During a gathering, Devakumar V. G. Edwin, who is the Vice President of Oil and Gas for the Dangote Group, divulged the specifics of this arrangement. With the title “Unlocking How Dangote Refinery Shapes Price,” Edwin delivered a presentation at a Twitter Space event that was organized by Nairametrics. During the course of the conversation, Edwin drove home the point that the involvement of NNPC in the refinery’s operations is of critical strategic importance. In his opinion, the National National Petroleum Corporation (NNPC) is responsible for both monitoring the supply chain and ensuring that the payment for goods is made in Naira rather than in a foreign currency.
In addition, attendees were able to gain an understanding of the development of the Premium Motor Spirit (PMS) production process at the Dangote Refinery. Edwin elaborated on the complexities that are associated with the crude supply deal, pointing out that both parties are working to ensure that the production of petrol is proceeding without any interruptions. It is anticipated that the collaboration with NNPC will have the effect of increasing the refinery’s output and providing support for the efforts of the Nigerian government to stabilize the local fuel market.
Edwin disclosed that Aliko Dangote, the founder of the Dangote Group, has already accepted the financial risks that are associated with the deal, despite the fact that these positive developments have took place. Dangote reportedly agreed to sell products from NNPC to the Nigerian government in Naira, despite the possibility of incurring financial losses due to fluctuations in the exchange rate. Edwin claims that this agreement was made. The urgent need for the country to maintain stability in its foreign exchange market was taken into consideration when this decision was made.

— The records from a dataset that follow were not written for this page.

(* ===== verification/BitcoindRpc.v ===== *)
(** * The client of the node

    Models [services/pool-verifier/src/bitcoind_rpc.rs]: single JSON-RPC calls with the precedence of
    their errors, batches with their replies matched by id, transaction ids between the byte order of the
    code and the one of the node, and the probe verdicts, as the implementation of the client that the
    second chance of [Mempool] works with.

    What a POST gives (the body sent, the status checked and the reply decoded by reqwest and serde) is an
    operation of a class, one per method. *)

From stdpp Require Import pretty.
From S2P Require Import Prelude Crates Mempool.

Module JsonRpcError.
Record t : Type := mk { code : Z; message : string }.
End JsonRpcError.

Module JsonRpcResponse.
Record t {R : Type} : Type := mk { result : option R; error : option JsonRpcError.t }.
Arguments t : clear implicits.
Arguments mk {R} _ _.
End JsonRpcResponse.

Module BatchRequest.
Record t {P : Type} : Type := mk { id : Z; method : string; params : P }.
Arguments t : clear implicits.
Arguments mk {P} _ _ _.
End BatchRequest.

Module BatchResponse.
Record t {R : Type} : Type := mk { id : option Z; result : option R; error : option JsonRpcError.t }.
Arguments t : clear implicits.
Arguments mk {R} _ _ _.
End BatchResponse.

Inductive BatchItem (R : Type) : Type :=
| ItemOk (r : R)
| ItemFailed (code : Z) (message : string)
| NoResponse.
Arguments ItemOk {R} _.
Arguments ItemFailed {R} _ _.
Arguments NoResponse {R}.

Module GetBlockVerbosity1.
Record t : Type := mk { height : Z; tx : list string; previousblockhash : option string }.
End GetBlockVerbosity1.

(** The node as the HTTP client sees it; an entry of the mempool is not looked at. *)
Class BitcoindHttp : Type := {
  HttpError : Type;
  http_error_to_string : HttpError -> string;
  json_value : Type;
  post_getmempoolinfo : result (JsonRpcResponse.t MempoolInfo.t) HttpError;
  post_getbestblockhash : result (JsonRpcResponse.t string) HttpError;
  post_getblock : string -> Z -> result (JsonRpcResponse.t GetBlockVerbosity1.t) HttpError;
  post_getrawmempool : bool -> result (JsonRpcResponse.t (list string)) HttpError;
  post_batch : list (BatchRequest.t string) -> result (list (BatchResponse.t json_value)) HttpError;
  hash_set_iter : gset txid_t -> list txid_t
}.

Definition MEMPOOL_MISSING_ENTRY_CODE : Z := -5.

(** ** Replies of a batch *)

(** The error first. *)
Definition item_of {R} (r : BatchResponse.t R) : BatchItem R :=
  match BatchResponse.error r, BatchResponse.result r with
  | Some e, _ => ItemFailed (JsonRpcError.code e) (JsonRpcError.message e)
  | None, Some x => ItemOk x
  | None, None => NoResponse
  end.

Definition resolve_step {R} (request_count : nat) (acc : list (option (BatchItem R)) * list bool) (resp : BatchResponse.t R)
    : list (option (BatchItem R)) * list bool :=
  let '(slots, duplicated) := acc in
  match BatchResponse.id resp with
  | None => acc
  | Some id =>
      let idx := Z.to_nat id in
      if (request_count <=? idx)%nat then acc
      else match slots !! idx with
           | Some (Some _) => (slots, <[idx := true]> duplicated)
           | _ => (<[idx := Some (item_of resp)]> slots, duplicated)
           end
  end.
Lemma client_budget_witness :
  budget_passed = [5; 60000000005] /\
  bucket_key (ClientAddr.resolve (ClientAddr.from_config cfg) proxy (spoofing "1.2.3.4")) = client /\
  60000000005 - 5 >= 60 * 1000000000.
Proof.
  assert (budget_passed = [5; 60000000005]) as Hp by (vm_compute; reflexivity). split; [exact Hp|].
  destruct (client_budget cfg "api" 1 evs client) as (Hc & Hb & _); [done|by cbn; lia|]. specialize (Hb ltac:(by vm_compute)). split.
  - apply Hc. apply spoofed_request_from. vm_compute; reflexivity.
  - apply (Hb 0%nat); change (bucket_key client) with client; change (of_ip client _) with budget_passed; rewrite Hp; done.
Defined.

(** The same client with a byte that is no visible ASCII is counted against the proxy. *)
Lemma opaque_byte_changes_bucket :
  ClientAddr.resolve (ClientAddr.from_config cfg) proxy [("x-forwarded-for"%string, [xff] ++ lit ", " ++ to_string client)] = proxy.
Proof. by vm_compute. Qed.
End DashboardLimitSample.
Definition normalize (m : ManagerTable.t) : TemplateManagerConfig.t :=
  let '(rpc_url, rpc_user, rpc_pass) :=
    match ManagerTable.bitcoind m with
    | Some b => (Some (BitcoindNested.rpc_url b), Some (BitcoindNested.rpc_user b), Some (BitcoindNested.rpc_pass b))
    | None => (ManagerTable.rpc_url m, ManagerTable.rpc_user m, ManagerTable.rpc_pass m)
    end in
  let '(stratum_addr, stratum_auth) :=
    match ManagerTable.stratum m with
    | Some s => (Some (StratumNested.addr s), StratumNested.auth s)
    | None => (ManagerTable.stratum_addr m, ManagerTable.stratum_auth m)
    end in
  TemplateManagerConfig.mk (ManagerTable.backend m) (ManagerTable.poll_interval_secs m) (ManagerTable.verifier_tcp_addr m)
    (ManagerTable.http_listen_addr m) rpc_url rpc_user rpc_pass stratum_addr stratum_auth
    (unwrap_or (ManagerTable.coinbase_output_script_hex m) "51"%string) (unwrap_or (ManagerTable.extranonce_size m) 4).

Inductive MgrRefusal : Type :=
| PollZero | NoStratumAddr | BackendUnsupported (other : string) | ScriptNotHex (text : string) | ExtranonceSize (n : Z).
Inductive MgrLoadError : Type := MgrUnreadable | MgrUnparsable | MgrRefused (e : MgrRefusal).

(** [format!("{e}")] of the error: its outermost context. *)
Definition load_error_text (path : string) (e : MgrLoadError) : string :=
  match e with
  | MgrUnreadable => "failed to read manager config file " +:+ path
  | MgrUnparsable => "failed to parse manager config in " +:+ path
  | MgrRefused _ => "invalid manager config in " +:+ path
  end%string.

Section Loading.
Context `{TomlDocs, ManagerDocs, HexCrate}.

Definition bitcoind_of_table (t : gmap string toml) : option BitcoindNested.t :=
  rpc_url ← need t "rpc_url" as_str; rpc_user ← need t "rpc_user" as_str; rpc_pass ← need t "rpc_pass" as_str;
  Some (BitcoindNested.mk rpc_url rpc_user rpc_pass).
Definition stratum_of_table (t : gmap string toml) : option StratumNested.t :=
  addr ← need t "addr" as_str; auth ← field t "auth" None (as_some as_str); Some (StratumNested.mk addr auth).

Definition manager_of_table (t : gmap string toml) : option ManagerTable.t :=
  backend ← need t "backend" as_str;
  poll_interval_secs ← field t "poll_interval_secs" None (as_some (as_uint 64));
  verifier_tcp_addr ← field t "verifier_tcp_addr" None (as_some as_str);
  http_listen_addr ← field t "http_listen_addr" None (as_some as_str);
  rpc_url ← field t "rpc_url" None (as_some as_str);
  rpc_user ← field t "rpc_user" None (as_some as_str);
  rpc_pass ← field t "rpc_pass" None (as_some as_str);
  coinbase_output_script_hex ← field t "coinbase_output_script_hex" None (as_some as_str);
  extranonce_size ← field t "extranonce_size" None (as_some (as_uint 64));
  stratum_addr ← field t "stratum_addr" None (as_some as_str);
  stratum_auth ← field t "stratum_auth" None (as_some as_str);
  bitcoind ← field t "bitcoind" None (as_some (as_struct bitcoind_of_table bitcoind_of_else));
  stratum ← field t "stratum" None (as_some (as_struct stratum_of_table stratum_of_else));
  Some (ManagerTable.mk backend poll_interval_secs verifier_tcp_addr http_listen_addr rpc_url rpc_user rpc_pass
          coinbase_output_script_hex extranonce_size stratum_addr stratum_auth bitcoind stratum).
Definition manager_of_value : toml -> option ManagerTable.t := as_struct manager_of_table manager_of_else.

(** [toml::from_str::<RootWrapper>], and [manager_table_from_value]. *)
Definition root_wrapper (contents : string) : option ManagerTable.t :=
  match from_str contents with Ok doc => need doc "manager" manager_of_value | Err _ => None end.
Definition manager_table_from_value (contents : string) : option ManagerTable.t :=
  match from_str contents with
  | Ok v => match v !! "manager"%string with Some mgr_v => manager_of_value mgr_v | None => None end
  | Err _ => None
  end.

Definition mgr_validate (c : TemplateManagerConfig.t) : result unit MgrRefusal :=
  let backend := TemplateManagerConfig.backend c in
  let? _ :=
    if String.eqb backend "bitcoind" then
      match TemplateManagerConfig.poll_interval_secs c with Some p => if p =? 0 then Err PollZero else Ok tt | None => Ok tt end
    else if String.eqb backend "stratum" then
      if blank (unwrap_or (TemplateManagerConfig.stratum_addr c) ""%string) then Err NoStratumAddr else Ok tt
    else Err (BackendUnsupported backend) in
  let? _ := map_err (fun _ => ScriptNotHex (TemplateManagerConfig.coinbase_output_script_hex c)) (hex_decode (TemplateManagerConfig.coinbase_output_script_hex c)) in
  if (TemplateManagerConfig.extranonce_size c =? 0) || (TemplateManagerConfig.extranonce_size c >? 32)
  then Err (ExtranonceSize (TemplateManagerConfig.extranonce_size c)) else Ok tt.

(** [from_path] on what [read_to_string] gives. *)
Definition from_path (file : option string) : result TemplateManagerConfig.t MgrLoadError :=
  let? contents := ok_or file MgrUnreadable in
  let? mgr := match root_wrapper contents with
              | Some m => Ok m
              | None => ok_or (manager_table_from_value contents) MgrUnparsable
              end in
  let cfg := normalize mgr in
  let? _ := map_err MgrRefused (mgr_validate cfg) in
  Ok cfg.
End Loading.

(** ** Saving settings *)

Module MgrSaveSettingsReq.
Record t : Type := mk {
  backend : option string; poll_interval_secs : option Z; coinbase_output_script_hex : option string;
  extranonce_size : option Z; rpc_url : option string; rpc_user : option string; stratum_addr : option string }.

(** The keys in the order they are patched. *)
Definition entries (r : t) : list (string * option toml) :=
  [("backend"%string, patch_str (backend r));
   ("poll_interval_secs"%string, patch_int (poll_interval_secs r));
   ("coinbase_output_script_hex"%string, patch_str (coinbase_output_script_hex r));
   ("extranonce_size"%string, patch_int (extranonce_size r));
   ("rpc_url"%string, patch_str (rpc_url r));
   ("rpc_user"%string, patch_str (rpc_user r));
   ("stratum_addr"%string, patch_str (stratum_addr r))].
End MgrSaveSettingsReq.
Definition feed_config_of_doc (t : gmap string toml) : option FeedServerConfig.t :=
  feed ← need t "feed" (as_struct feed_of_table feed_of_else);
  license_pubkey ← field t "auth" ""%string (as_struct auth_of_table auth_of_else);
  Some (FeedServerConfig.mk feed license_pubkey).

(** An override with a text, or with a number that parses. *)
Definition env_or (key : string) (v : string) : string := default v (env_text (env key)).
Definition env_u64_or (key : string) (n : Z) : Z := default n (v ← env_text (env key); parse_u64 (lit v)).

Definition feed_load (file : option string) : result FeedServerConfig.t FeedConfigError :=
  let? text := ok_or file CannotRead in
  let? doc := map_err (fun _ => CannotParse) (from_str text) in
  let? cfg := ok_or (feed_config_of_doc doc) CannotParse in
  let f := FeedServerConfig.feed cfg in
  let f := FeedSection.mk
    (env_or "VELDRA_FEED_LISTEN" (FeedSection.listen f))
    (env_or "VELDRA_FEED_RPC_URL" (FeedSection.rpc_url f))
    (env_or "VELDRA_FEED_RPC_USER" (FeedSection.rpc_user f))
    (env_or "VELDRA_FEED_RPC_PASS" (FeedSection.rpc_pass f))
    (env_u64_or "VELDRA_FEED_POLL_INTERVAL_MS" (FeedSection.poll_interval_ms f))
    (FeedSection.heartbeat_interval_ms f) (FeedSection.channel_capacity f)
    (env_u64_or "VELDRA_FEED_MAX_CONNECTIONS" (FeedSection.max_connections f))
    (env_u64_or "VELDRA_FEED_MAX_CONNECTIONS_PER_IP" (FeedSection.max_connections_per_ip f)) in
  let license_pubkey := env_or "VELDRA_LICENSE_PUBKEY" (FeedServerConfig.license_pubkey cfg) in
  if String.eqb (FeedSection.rpc_url f) "" then Err NoRpcUrl else Ok (FeedServerConfig.mk f license_pubkey).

The fact that Dangote is willing to take on these risks demonstrates his dedication to bolstering the economy of Nigeria. He acknowledged that engaging in the sale of products denominated in Naira could result in monetary losses, particularly in the event that the exchange rate deteriorated. Dangote, on the other hand, emphasized that he is willing to take on these losses for the sake of the greater good of the nation.
Dangote continued by saying, “I am willing to take this loss in order to represent the country’s best interests.” It doesn’t bother me at all.
“The state of the nation is unfavorable. It is necessary for someone to take certain risks, and I am prepared to make the sacrifice of this loss, regardless of how significant it may be.